There are few clinical signs specific to acute liver disease. However, the following signs may commonly be found when liver pathology is longstanding:
- Palmar erythema.
- Leukonychia: hypoalbuminemia.
- Dupuytren’s contractures: particularly in alcoholic cirrhosis.
- Spider nevi: greater than five in the distribution of superior vena cava.
- Scratch marks: cholestasis (deposition of bile acids in the dermis leads to pruritus).
- Loss of body hair.
- Gynecomastia: elevated estrogen, spironolactone, testicular atrophy.
- Bruising: disordered coagulation.
- Hepatomegaly: not in well-established cirrhosis.
- Splenomegaly and caput Medusae: portal hypertension.
- Testicular atrophy: elevated estrogen.
- Edema: hypoalbuminemia.
Are there any signs of specific diseases?
- Xanthelasmata: primary biliary cirrhosis.
- Kayser-Fleischer rings: Wilson’s disease.
- Slate-gray pigmentation: hemochromatosis.
- Hard, irregular hepatomegaly: malignant metastases.
- Palpable gallbladder: carcinoma of head of pancreas (Courvoisier’s law).
- Splenomegaly: portal hypertension, viral infection.
- Needle marks or tattoos: hepatitis B, C.
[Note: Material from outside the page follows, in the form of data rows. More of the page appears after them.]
(* ===== verification/ProgramLoop.v ===== *)
(** The event loop with every kind of I/O object in its table: which completions the
    kernel may post for them, and that any batch of such completions is processed
    safely. *)

From S2P Require Import Prelude Uring Buffer Frame BufRing Executor Awaitable Keeps Duration Slots.
From S2P Require Import Timer Stream StreamRecv StreamInv StreamSafe IoContext Acceptor AcceptorSafe File FileSafe EventLoop.
From S2P Require Import Component ComponentLoop ComponentIo ComponentStream Program ProgramSafe.

Section Virtuals.
Context {R : Type} {HU : IoUring R} {HUL : IoUringLaws R} {HB : IoUringBufs R} {HS : UnorderedBegin}.

#[export] Instance timer_virtuals : Virtuals R timer_impl timer_awaitable_base.
Proof.
  split; [intros k w Q; destruct k; by intros []|..];
    keeps_solve ltac:(cbn [destructor await_process_cqe take_handle timer_awaitable_base]).
Qed.

#[export] Instance acceptor_virtuals : Virtuals R acceptor_impl acceptor_awaitable_base.
Proof.
  split; [intros k w Q; destruct k; by intros []|..];
    keeps_solve ltac:(cbn [destructor await_process_cqe take_handle acceptor_awaitable_base]).
Qed.

#[export] Instance file_virtuals : Virtuals R file_impl file_awaitable_base.
Proof.
  split; [intros k w Q; destruct k; by intros []|..];
    keeps_solve ltac:(cbn [destructor await_process_cqe take_handle file_awaitable_base]).
Qed.

#[export] Instance stream_virtuals p : Virtuals R stream_impl (stream_awaitable_base p).
Proof.
  split; [intros k w Q; destruct k; first [by intros [] | by exists None, (Cell w None)]|..];
    keeps_solve ltac:(cbn [destructor await_process_cqe take_handle stream_awaitable_base]).
Qed.
End Virtuals.

(** ** Which completions the kernel posts

    A completion belongs to the operation of its frame; it is possible while that
    operation is in flight. *)

Section Completes.
Context {R : Type} {HU : IoUring R} {HUL : IoUringLaws R} {HB : IoUringBufs R} {HBL : IoUringBufsLaws R}.
Context {HSep : IoUringSeparate R} {HS : UnorderedBegin} {HSL : UnorderedBeginLaws}.

Lemma get_bind {S A} (k : S → M S A) s : (get ≫= k) s = k s s.
Proof. done. Qed.

(** It suffices that the operation is the dispatch, and then counts. *)
Lemma completes_by_dispatch {O} {HC : Component R O} {HN : RefCount O} (HO : ptr → AwaitableBase R O) (HF : Completes R O) :
  (∀ p (a : act R O) (y : owners R O) o k res flags w, completion y k res flags = Some a → possible a y o w = true →
    ∃ y', perform p a y (Cell w (Some o)) =
      (@dispatch _ _ _ (HO p) k (Cqe (Some (p, k)) res flags) ;; mret y') (Cell w (Some o))) →
  CompletesLaws R O HO.
Proof.
  intros H. split. intros p a y o k res flags w Q Hk Ha Hw. destruct (H p a y o k res flags w Hk Ha) as [y' E].
  exists y'. unfold wp in Hw. rewrite E in Hw |- *. revert Hw. unfold wp, mbind, M_bind, mret, M_ret.
  by destruct (dispatch _ _ _) as [[h|e|f] c].
Qed.

#[export] Instance timer_completes : Completes R timer_impl := @Build_Completes R timer_impl timer_component
  (λ y k res flags,
    if decide (flags = 0) then
      match k with FkTimer => Some (Op_wait_cqe res) | FkTimerCancel => Some (Op_cancel_cqe res) | _ => None end
    else None)
  (λ a y t w,
    match a with
    | Op_wait_cqe _ => bool_decide (wait_pend y ≠ 0%nat)
    | Op_cancel_cqe _ => bool_decide (cancel_pend y ≠ 0%nat)
    | _ => false
    end).

#[export] Instance timer_completes_laws : CompletesLaws R timer_impl (λ _, timer_awaitable_base).
Proof.
  apply completes_by_dispatch. intros p a y t k res flags w Hk Ha. cbn in Hk, Ha |- *. case_decide as Hf; [|done]. subst flags.
  unfold run_timer_op. setoid_rewrite get_bind. cbn [object].
  destruct k; simplify_eq; apply bool_decide_eq_true in Ha; rewrite decide_False by exact Ha; by eexists.
Qed.

#[export] Instance acceptor_completes : Completes R acceptor_impl := @Build_Completes R acceptor_impl acceptor_component
  (λ y k res flags,
    if decide (flags = 0) then
      match k with
      | FkAccept => Some (Aop_accept_cqe res)
      | FkAcceptorCancel => Some (Aop_cancel_cqe res)
      | FkAcceptorClose => Some (Aop_close_cqe res)
      | _ => None
      end
    else None)
  (λ a y o w,
    match a with
    | Aop_accept_cqe _ => accept_pending o
    | Aop_cancel_cqe _ => bool_decide (a_cancel_pend y ≠ 0%nat)
    | Aop_close_cqe _ => bool_decide (a_close_pend y ≠ 0%nat)
    | _ => false
    end).

#[export] Instance acceptor_completes_laws : CompletesLaws R acceptor_impl (λ _, acceptor_awaitable_base).
Proof.
  apply completes_by_dispatch. intros p a y o k res flags w Hk Ha. cbn in Hk, Ha |- *. case_decide as Hf; [|done]. subst flags.
  unfold run_acceptor_op. setoid_rewrite get_bind. cbn [object].
  destruct k; simplify_eq; first [rewrite Ha | apply bool_decide_eq_true in Ha; rewrite decide_False by exact Ha]; by eexists.
Qed.

#[export] Instance file_completes : Completes R file_impl := @Build_Completes R file_impl file_component
  (λ y k res flags,
    if decide (flags = 0) then
      match k with
      | FkOpen => Some (Fop_open_cqe res)
      | FkWrite => Some (Fop_rw_cqe Side_write res)
      | FkRead => Some (Fop_rw_cqe Side_read res)
      | _ => None
      end
    else None)
  (λ a y f w,
    match a with
    | Fop_open_cqe _ => open_pending f
    | Fop_rw_cqe d _ => rw_pending d f
    | _ => false
    end).

#[export] Instance file_completes_laws : CompletesLaws R file_impl (λ _, file_awaitable_base).
Proof.
  apply completes_by_dispatch. intros p a y o k res flags w Hk Ha. cbn in Hk, Ha |- *. case_decide as Hf; [|done]. subst flags.
  unfold run_file_op. setoid_rewrite get_bind. cbn [object].
  destruct k; simplify_eq; rewrite Ha; by eexists.
Qed.

(** A receive ends with an error or at the end of the stream, or brings data in a
    buffer of the group. *)
Definition recv_completion (res flags : Z) : option stream_op :=
  if res <? 0 then if flags =? 0 then Some (So_error_cqe res) else None
  else if res =? 0 then if flags =? 0 then Some So_eof_cqe else None
  else
    let i := Z.to_nat (Z.shiftr flags IORING_CQE_BUFFER_SHIFT) in
    let more := flag_set flags IORING_CQE_F_MORE in
    if flags =? data_flags i more then Some (So_data_cqe i res more) else None.

#[export] Instance stream_completes : Completes R stream_impl := @Build_Completes R stream_impl stream_component
  (λ y k res flags,
    match k with
    | FkRecv => recv_completion res flags
    | FkTimeout => Some (So_timeout_cqe res flags)
    | _ =>
        if flags =? 0 then
          match k with
          | FkCancel => Some (So_cancel_cqe res)
          | FkClose => Some (So_close_cqe res)
          | FkShutdown => Some (So_shutdown_cqe res)
          | FkSend => Some (So_send_cqe res)
          | FkTimeoutCancel => Some (So_timeout_cancel_cqe res)
          | FkSocket => Some (So_socket_cqe res)
          | FkConnect => Some (So_connect_cqe res)
          | _ => None
          end
        else None
    end)
  (λ a y s w, stream_op_ok a y w s).

#[export] Instance stream_completes_laws : CompletesLaws R stream_impl (λ p, stream_awaitable_base p).
Proof.
  apply completes_by_dispatch. intros p a y o k res flags w Hk Ha. cbn in Hk, Ha |- *.
  unfold stream_step. setoid_rewrite get_bind. cbn [object world]. rewrite Ha.
  destruct k; try done; try (destruct (Z.eqb_spec flags 0) as [->|]; [|done]; simplify_eq; by eexists).
  - unfold recv_completion in Hk. destruct (res <? 0).
    { destruct (Z.eqb_spec flags 0) as [->|]; [|done]. simplify_eq. by eexists. }
    destruct (Z.eqb_spec res 0) as [->|].
    { destruct (Z.eqb_spec flags 0) as [->|]; [|done]. simplify_eq. by eexists. }
    destruct (Z.eqb_spec flags (data_flags (Z.to_nat (Z.shiftr flags IORING_CQE_BUFFER_SHIFT)) (flag_set flags IORING_CQE_F_MORE)))
      as [E|]; [|done]. simplify_eq. cbn [run_stream_op]. rewrite <- E. by eexists.
  - simplify_eq. by eexists.
Qed.
End Completes.

(** ** A batch for the whole program *)

Section Batches.
Context {R : Type} {HU : IoUring R} {HUL : IoUringLaws R} {HQ : IoUringCq R} {HQL : IoUringCqLaws R} {HQS : IoUringCqSq R}.
Context {HB : IoUringBufs R} {HBL : IoUringBufsLaws R}.
Context {HSep : IoUringSeparate R} {HS : UnorderedBegin} {HSL : UnorderedBeginLaws} {HA : CoroAlloc} {HE : LoopEnv R io_object}.
#[local] Existing Instance io_component.
#[local] Existing Instance io_objects.

#[local] Existing Instance sum_virtuals.

Lemma io_virtuals p : Virtuals R io_object (io_objects p).
Proof. typeclasses eauto. Qed.

Definition io_completes : Completes R io_object := sum_completes.
#[local] Existing Instance io_completes.

Lemma io_completes_laws : CompletesLaws R io_object io_objects.
Proof.
  apply (sum_completes_laws (HA := timer_component) (OA := λ _, timer_awaitable_base)); [typeclasses eauto|].
  apply (sum_completes_laws (HA := stream_component) (OA := λ p, stream_awaitable_base p)); [typeclasses eauto|].
  apply (sum_completes_laws (HA := acceptor_component) (OA := λ _, acceptor_awaitable_base)); typeclasses eauto.
Qed.

Abbreviation table := (gmap ptr io_owners).

(** The table after a batch of completions, each possible when its turn comes. *)
Definition possible_batch (es : list cqe) (T : table) (s : loop R io_object) : option table :=
  batch_table (O := io_object) es T s.

Lemma possible_batch_inv es (T T' : table) X s : program_inv X T s → exception_ptr_ (frame (lctx s)) = None →
  possible_batch es T s = Some T' → ∃ hs s', process_cqes 0 es [] s = (Ret hs, s') ∧ program_inv X T' s'.
Proof.
  intros Hi Hx Hb.
  destruct (batch_handled (HV := io_virtuals) (HFL := io_completes_laws) es X T T' s Hi Hx Hb) as (hs & s' & H & Hi' & _).
  exists hs, (advanced (Z.of_nat (length es)) s'). split; [by rewrite (process_cqes_handled _ _ _ _ H)|by apply advanced_inv].
Qed.

(** A round: what the coroutines do, and the completions that wait when the loop is
    next at its batch.  A batch that the kernel could not have posted is not. *)
Definition run_round (r : list program_act * list cqe) (T : table) : M (loop R io_object) table :=
  T ← run_program r.1 T;
  s ← get;
  match possible_batch r.2 T s, exception_ptr_ (frame (lctx s)) with
  | Some T', None => process_cqes 0 r.2 [] ;; mret T'
  | _, _ => mret T
  end.

Definition run_rounds (l : list (list program_act * list cqe)) (T : table) : M (loop R io_object) table :=
  foldl (λ m r, m ≫= run_round r) (mret T) l.

Lemma run_round_inv r (T : table) X s : program_inv X T s → wp (run_round r T) s (program_inv X).
Proof.
  intros Hi. apply wp_bind. eapply wp_mono; [by apply run_program_inv|]. intros T1 s1 Hi1. apply wp_bind, wp_get.
  destruct (possible_batch r.2 T1 s1) as [T2|] eqn:Hb; [|by apply wp_ret].
  destruct (exception_ptr_ (frame (lctx s1))) eqn:Hx; [by apply wp_ret|].
  destruct (possible_batch_inv _ _ _ _ _ Hi1 Hx Hb) as (hs & s2 & E & Hi2).
  apply wp_bind. unfold wp. rewrite E. by apply wp_ret.
Qed.


End Batches.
Investigating and Diagnosing the Patient with Jaundice
The investigation of jaundiced patients falls into two stages. Firstly, the type of jaundice must be determined (prehepatic, intrahepatic, posthepatic). Then more detailed tests should be performed to determine the specific etiology.
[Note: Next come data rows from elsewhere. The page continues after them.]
Lemma acceptor_op_typed op y : CT ⊢ run_acceptor_op self op y.
Proof.
  unfold run_acceptor_op, give_back, async_accept, accept_await_suspend, async_accept_raw_finish, accept_raw_await_resume,
    acceptor_async_cancel, accept_cancel_await_suspend, acceptor_async_cancel_finish, accept_cancel_await_resume,
    acceptor_async_close, accept_close_await_suspend, acceptor_async_close_finish, accept_close_await_resume,
    acceptor_cqe, Stream.throw_busy.
  typed_auto.
Qed.

(** A constructor that runs on a cell of its own. *)
Lemma typed_build {O} (ok : O → Prop) (m : M (cell R O) unit) :
  cell_typed (sqe_typed Γ) ok ⊢ m → typed (ctx_typed (sqe_typed Γ)) (build m) ok.
Proof.
  intros Hm w Hw. assert (cell_typed (sqe_typed Γ) ok (Cell w None)) as H0 by (split; [done|by intros ? [=]]).
  specialize (Hm _ H0). unfold build. destruct (m (Cell w None)) as [[[]|e|f] [w' [o|]]]; cbn; try done.
  - destruct Hm as [_ [Hw' Ho]]. split; [by apply Ho|done].
  - by destruct Hm.
  - by destruct Hm.
Qed.

(** The stream of a connection is one. *)
Lemma accept_finish_typed peer : Γ peer = Some Cl_stream →
  typed CT (async_accept_finish self peer) (λ r, match r with Ok s => stream_class s = Cl_stream | Err _ => True end).
Proof.
  intros Hp. unfold async_accept_finish. apply typed_finally; [|typed_auto]. unfold accept_await_resume.
  apply typed_this_bind. intros a _. cbv zeta. eapply typed_bind_any; [typed_auto|]. intros _. destruct (_ <? 0).
  - unfold acceptor_err. eapply typed_bind_any; [typed_auto|]. intros e. by apply typed_ret.
  - eapply typed_bind.
    + apply typed_on_world, (typed_build (λ s, stream_class s = Cl_stream)).
      apply (stream_new_typed _ _ Cl_stream); [done|by left|done].
    + intros s Hs. by apply typed_ret.
Qed.
End AcceptorTyping.

(** ** Files *)
Section FileTyping.
Context {R : Type} {HU : IoUring R} {HUL : IoUringLaws R} {HB : IoUringBufs R} {HSep : IoUringSeparate R} {HS : UnorderedBegin}.
Variable Γ : typing.
Variable self : ptr.
Hypothesis Hself : Γ self = Some Cl_file.
#[local] Hint Extern 0 (AwaitableBase _ file_impl) => exact file_awaitable_base : typeclass_instances.
Local Abbreviation CT := (cell_typed (R := R) (sqe_typed Γ) (λ _ : file_impl, True)).

Hint Extern 1 (typed (cell_typed _ _) (upd_this _) _) => by apply typed_upd_this : typed.
Hint Extern 1 (typed (cell_typed _ _) intrusive_ptr_add_ref _) => by apply typed_add_ref : typed.

Lemma file_dtor_typed f : ctx_typed (sqe_typed Γ) ⊢ file_impl_dtor f.
Proof. unfold file_impl_dtor. typed_auto. Qed.

Lemma file_release_typed : CT ⊢ intrusive_ptr_release.
Proof. apply typed_release; [done|]. intros f _. apply file_dtor_typed. Qed.
Hint Resolve file_release_typed : typed.

Lemma file_process_typed k e : class_frames Cl_file k = true → CT ⊢ await_process_cqe k e.
Proof. destruct k; try done; intros _; cbn; unfold open_process_cqe; typed_auto. Qed.

Lemma file_handle_typed k : class_frames Cl_file k = true → CT ⊢ take_handle k.
Proof. destruct k; try done; intros _; cbn; unfold file_take_handle; typed_auto. Qed.

Lemma file_dispatch_typed k e : class_frames Cl_file k = true → CT ⊢ dispatch k e.
Proof.
  intros Hk. apply typed_dispatch; [done|intros f _; apply file_dtor_typed|by apply file_process_typed|by apply file_handle_typed].
Qed.

(** Both sides' frames are a file's. *)
Lemma side_sqe_typed d op : op_typed Γ op → sqe_typed Γ (Sqe op (Some (self, side_kind d)) IOSQE_FIXED_FILE).
Proof. intros Ho. split; [|done]. exists Cl_file. split; [done|by destruct d]. Qed.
Establish the type of jaundice
Quantification of urinary urobilinogen and conjugated bilirubin, along with measurement of serum liver enzymes-alanine aminotransferase, aspartate aminotransferase, alkaline phosphatase, and γ-glutamyltransferase and bilirubin (both direct and indirect) will give a reasonable indication as to the type of abnormality present.
Abdominal ultrasound scan is then essential to exclude biliary obstruction. Albumin measurement and/or prothrombin time will show how dramatically, if at all, the liver’s synthetic function is compromised.
Tests to determine specific etiology
- Viral serology: hepatitis A, B, and C; EBV, CMV.
- Autoantibody screen: antimitochondrial antibodies, antinuclear antibodies, ESR.
- Ferritin: hemochromatosis.
- Serum ceruloplasmin and urinary copper excretion:
- Wilson’s disease. α1-antitrypsin.
- Liver biopsy: definitive diagnostic test for intrinsic liver disease.
- ERCP and percutaneous transhepatic cholangiography: detailed information regarding the biliary tree; also used to perform therapeutic maneuvers such as stent insertion.
- RUQ ultrasound/Doppler should always be performed to look for signs of portal vein thrombosis, gallstones, liver parenchyma, and signs of ascites.
- Computed tomography scan: good images of the pancreas, which is often poorly visualized on an ultrasound scan.